Short Article
Piacevoli Q, Del Gaudio A, Min
Abstract
Remifentanil is a synthetic opioid, characterized by quick onset and similarly rapid offset, the latter being a result of its large clearance by plasma and tissue esterases. These characteristics make remifentanil ideally suited for target-controlled infusions (TCI). Consequently, Minto developed a pharmacokinetic model which allows its administration via a TCI infusion system. (1,2,3) In 2003, Mertens demonstrated that the pharmacokinetic parameter set described by Minto resulted in significant median over prediction of the measured plasmatic remifentanil concentration by 15% with an inaccuracy of 20%. The conclusion from his study was that “remifentanil can be administered by TCI with acceptable bias and inaccuracy”. (4) In the same year, Hoymork concluded his study showing that TCI for propofol and remifentanil gives large variations in measured serum values, with a significant median over prediction of 25%. Despite huge variations in measured concentrations of propofol and remifentanil, almost all patients in his study experienced uneventful anaesthesia. (5) In spite of these studies, so far the cerebral concentrations of the drug have never been verified in vivo.

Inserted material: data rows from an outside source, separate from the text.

Lemma grant_agrees uuid s t primary camera st st' a k ms :
  lease_ok st -> lease_ok st' -> ap_ok pr (a, (k, ms)) -> agrees st a -> lease_of (sl_slots st) uuid = Some s -> t <> [] ->
  set_view uuid (ticketed s t primary) (sl_slots st) (sl_slots st') -> sl_aux st' = sl_aux st ->
  let k' := after_grant (ticketed s t primary) camera (sl_aux st) (a, k) in
  ap_ok pr (fst k', (snd k', ms)) /\ agrees st' (fst k').
Proof.
  intros Hok Hok' Hap Hag Hs Ht Hv Hx. pose proof (lease_of_slot st uuid s Hok Hs) as Hso. pose proof (so_index s Hso). pose proof (so_epoch s Hso).
  assert (H32 : is_u32 (ls_index s)) by (unfold is_u32; lia). assert (H64 : is_u64 (ls_epoch s)) by (unfold is_u64; lia).
  assert (Hoth : forall u, u <> uuid -> lease_of (sl_slots st') u = lease_of (sl_slots st) u) by (intros u Hu; rewrite Hv; by rewrite decide_False).
  unfold after_grant. destruct (sl_aux st) eqn:Ex; cbn [fst snd].
  - cbn [ls_index ls_epoch ls_primary ticketed aux_attach composed_hooks aperture_hooks].
    destruct (attach_total pr nc pids pids_few (ls_index s) (ls_epoch s) (camera && primary) a k ms Hap) as (rc & size & a' & k' & E).
    change nodes with (server_nodes pr nc). rewrite E. cbn [fst snd]. destruct (attach_ok pr nc pids pids_few _ _ _ _ _ _ _ _ _ _ H32 H64 Hap E) as [Hap' Hpost].
    split; [done|]. eapply (agrees_index st st' a a' uuid s); try done; [by eapply attach_frame|lia|congruence|]. intros n Hn Hat. split; [done|].
    destruct (Hpost ltac:(lia)) as (n' & Hn' & _ & Hw). rewrite Hn in Hn'. injection Hn' as <-. destruct (Hw Hat) as (Hp & _ & _ & He). apply andb_true_iff in Hp as [_ ->].
    exists uuid, (ticketed s t true). rewrite Hv, decide_True by done. by split_and!.
  - split; [done|]. intros i n Hn Hat. destruct (Hag i n Hn Hat). congruence.
Qed.

Lemma release_agrees uuid s st st' a k ms :
  lease_ok st -> ap_ok pr (a, (k, ms)) -> agrees st a -> lease_of (sl_slots st) uuid = Some s ->
  (forall u, lease_of (sl_slots st') u = if decide (u = uuid) then None else lease_of (sl_slots st) u) -> sl_aux st' = sl_aux st ->
  let k' := if sl_aux st then aux_detach (ls_index s) (a, k) else (a, k) in
  ap_ok pr (fst k', (snd k', ms)) /\ agrees st' (fst k').
Proof.
  intros Hok Hap Hag Hs Hv Hx. pose proof (so_index s (lease_of_slot st uuid s Hok Hs)) as Hi.
  assert (Hoth : forall u, u <> uuid -> lease_of (sl_slots st') u = lease_of (sl_slots st) u) by (intros u Hu; rewrite Hv; by rewrite decide_False).
  destruct (sl_aux st) eqn:Ex; cbn [fst snd].
  - cbn [aux_detach composed_hooks aperture_hooks]. destruct (virt_iav_aperture_detach (ls_index s) a k) as [a' k'] eqn:E. cbn [fst snd].
    split; [eapply (ap_step_ok pr nc pids pids_few); [eapply (ap_detach _ _ _ (ls_index s)); [unfold is_u32; lia|exact E]|done]|].
    pose proof (detach_frame (ls_index s) a k) as Hfr. rewrite E in Hfr. eapply (agrees_index st st' a a' uuid s); try done; [lia|congruence|]. intros n Hn Hat. exfalso.
    revert E. unfold virt_iav_aperture_detach, VIRT_IAV_APERTURE_NODES. rewrite Z.geb_leb, (proj2 (Z.leb_gt _ _)) by lia. intros [= <- _].
    rewrite (put_node_lookup pr pids pids_few (ls_index s) node_zero a k ms ltac:(lia) Hap) in Hn. by injection Hn as <-.
  - split; [done|]. intros i n Hn Hat. destruct (Hag i n Hn Hat). congruence.
Qed.
(* ===== verification/DmaLeaseProps.v ===== *)
(** * Properties of the DMA lease reference monitor

    The step relation [dma_step] interleaves the control operations, the request threads, the drains, the
    completion callback and the watchdog in any order. The invariant [dma_ok] is shown for every reachable
    state, and from it the exact admission condition of a request, slice containment of every descriptor
    ever issued, replay protection and refusal of stale epochs. *)

From Stdlib Require Import ZArith Lia Bool.
From stdpp Require Import base list numbers decidable relations.
From S2P Require Import Prelude DmaLease.
Import DmaLease.
#[local] Open Scope Z_scope.

(** ** Steps *)

(** Requests as they come over the wire. *)
Definition dreq_ok (req : amba_virt_dma_request) : Prop :=
  is_u64 (rq_offset req) /\ is_u32 (rq_length req).

Inductive dma_step : dma_state -> dma_state -> Prop :=
| step_alloc env a st rc a' st' :
    amba_dma_alloc_lease env a st = (rc, a', st') -> dma_step st st'
| step_submit id req env st st' r :
    dreq_ok req -> dispatch_submit id req env st = (st', r) -> dma_step st st'
| step_callback d h1 h2 st :
    hw st = h1 ++ d :: h2 -> dma_step st (amba_dma_callback d (h1 ++ h2) st)
| step_watchdog id l st :
    leases st !! id = Some l -> x_armed (l_xfer l) = true -> dma_step st (amba_dma_watchdog_fired id st)
| step_finish id req w1 w2 l st :
    waiters st = w1 ++ (id, req) :: w2 -> leases st !! id = Some l -> (0 < x_done (l_xfer l))%nat ->
    dma_step st (fst (dispatch_finish id req (set_waiters (w1 ++ w2) st)))
| step_drain id epoch force ms st rc st' :
    amba_dma_drain_lease id epoch force ms st = (rc, st') -> dma_step st st'
| step_drain_resume id woken ms w1 w2 l st :
    drainers st = w1 ++ id :: w2 -> leases st !! id = Some l -> (woken = true -> (0 < x_done (l_xfer l))%nat) ->
    dma_step st (drain_resume id woken ms (set_drainers (w1 ++ w2) st))
| step_release id epoch remap us st rc st' :
    amba_dma_release_lease id epoch remap us st = (rc, st') -> dma_step st st'
| step_quarantine id epoch remap us st rc st' :
    amba_dma_quarantine_release id epoch remap us st = (rc, st') -> dma_step st st'.

(** ** Invariant *)

(** A descriptor that stays in the slice of its lease, above the bootstrap page and below 4 GiB. *)
Record desc_ok (sd : nat -> Z) (d : dma_desc) : Prop := {
  do_lease : (d_lease d < AMBA_VIRT_DMA32_NUM_SLICES)%nat;
  do_len : 0 < d_len d <= 4 * 1024 * 1024;
  do_low : sd (d_lease d) + AMBA_DMA_BOOTSTRAP_SIZE <= d_addr d;
  do_high : d_addr d + d_len d <= sd (d_lease d) + AMBA_VIRT_DMA32_SLICE_SIZE;
  do_32 : d_addr d + d_len d <= 2 ^ 32;
  do_ep : d_endpoint d = AMBA_DMA_ENDPOINT_UART2 \/ d_endpoint d = AMBA_DMA_ENDPOINT_UART3;
}.

Definition ring_ok (l : amba_dma_lease) : Prop :=
  length (rp_cookies (l_replay l)) = 32%nat /\ (rp_idx (l_replay l) < 32)%nat.

(** Nobody owns the endpoint, or a lease bound to it does. *)
Definition owner_ok (ls : list amba_dma_lease) (e : Z) (ep : amba_dma_endpoint_policy) : Prop :=
  ep_owner_lease ep = -1 \/
  exists i l, ep_owner_lease ep = Z.of_nat i /\ ls !! i = Some l /\ l_bound l = e.

(** The slice of lease [i], mapped for the device at [sd i]. *)
Definition slice_of (sd : nat -> Z) (i : nat) : lease_slice :=
  mk_slice (AMBA_VIRT_DMA32_POOL_BASE + Z.of_nat i * AMBA_VIRT_DMA32_SLICE_SIZE) AMBA_VIRT_DMA32_SLICE_SIZE (sd i).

Even though we are well aware of the fact that the effect site as described in the pharmacokinetic model cannot be directly measured within the brain being a virtual compartment with no capacity by definition, the premise for our study was that knowing the blood/brain ratio of remifentanil concentration would be useful to add information on the actual behaviour of remifentanil in a living organism. The first end-point of the study is to elucidate further the difference in concentration between these compartments, the second one is to verify the presumable existence of a correlation between arterial and cerebral remifentanil under stable conditions. Brain microdialysis has been used to shed light on this aspect of the pharmacokinetic and to correlate these findings with Minto’s model.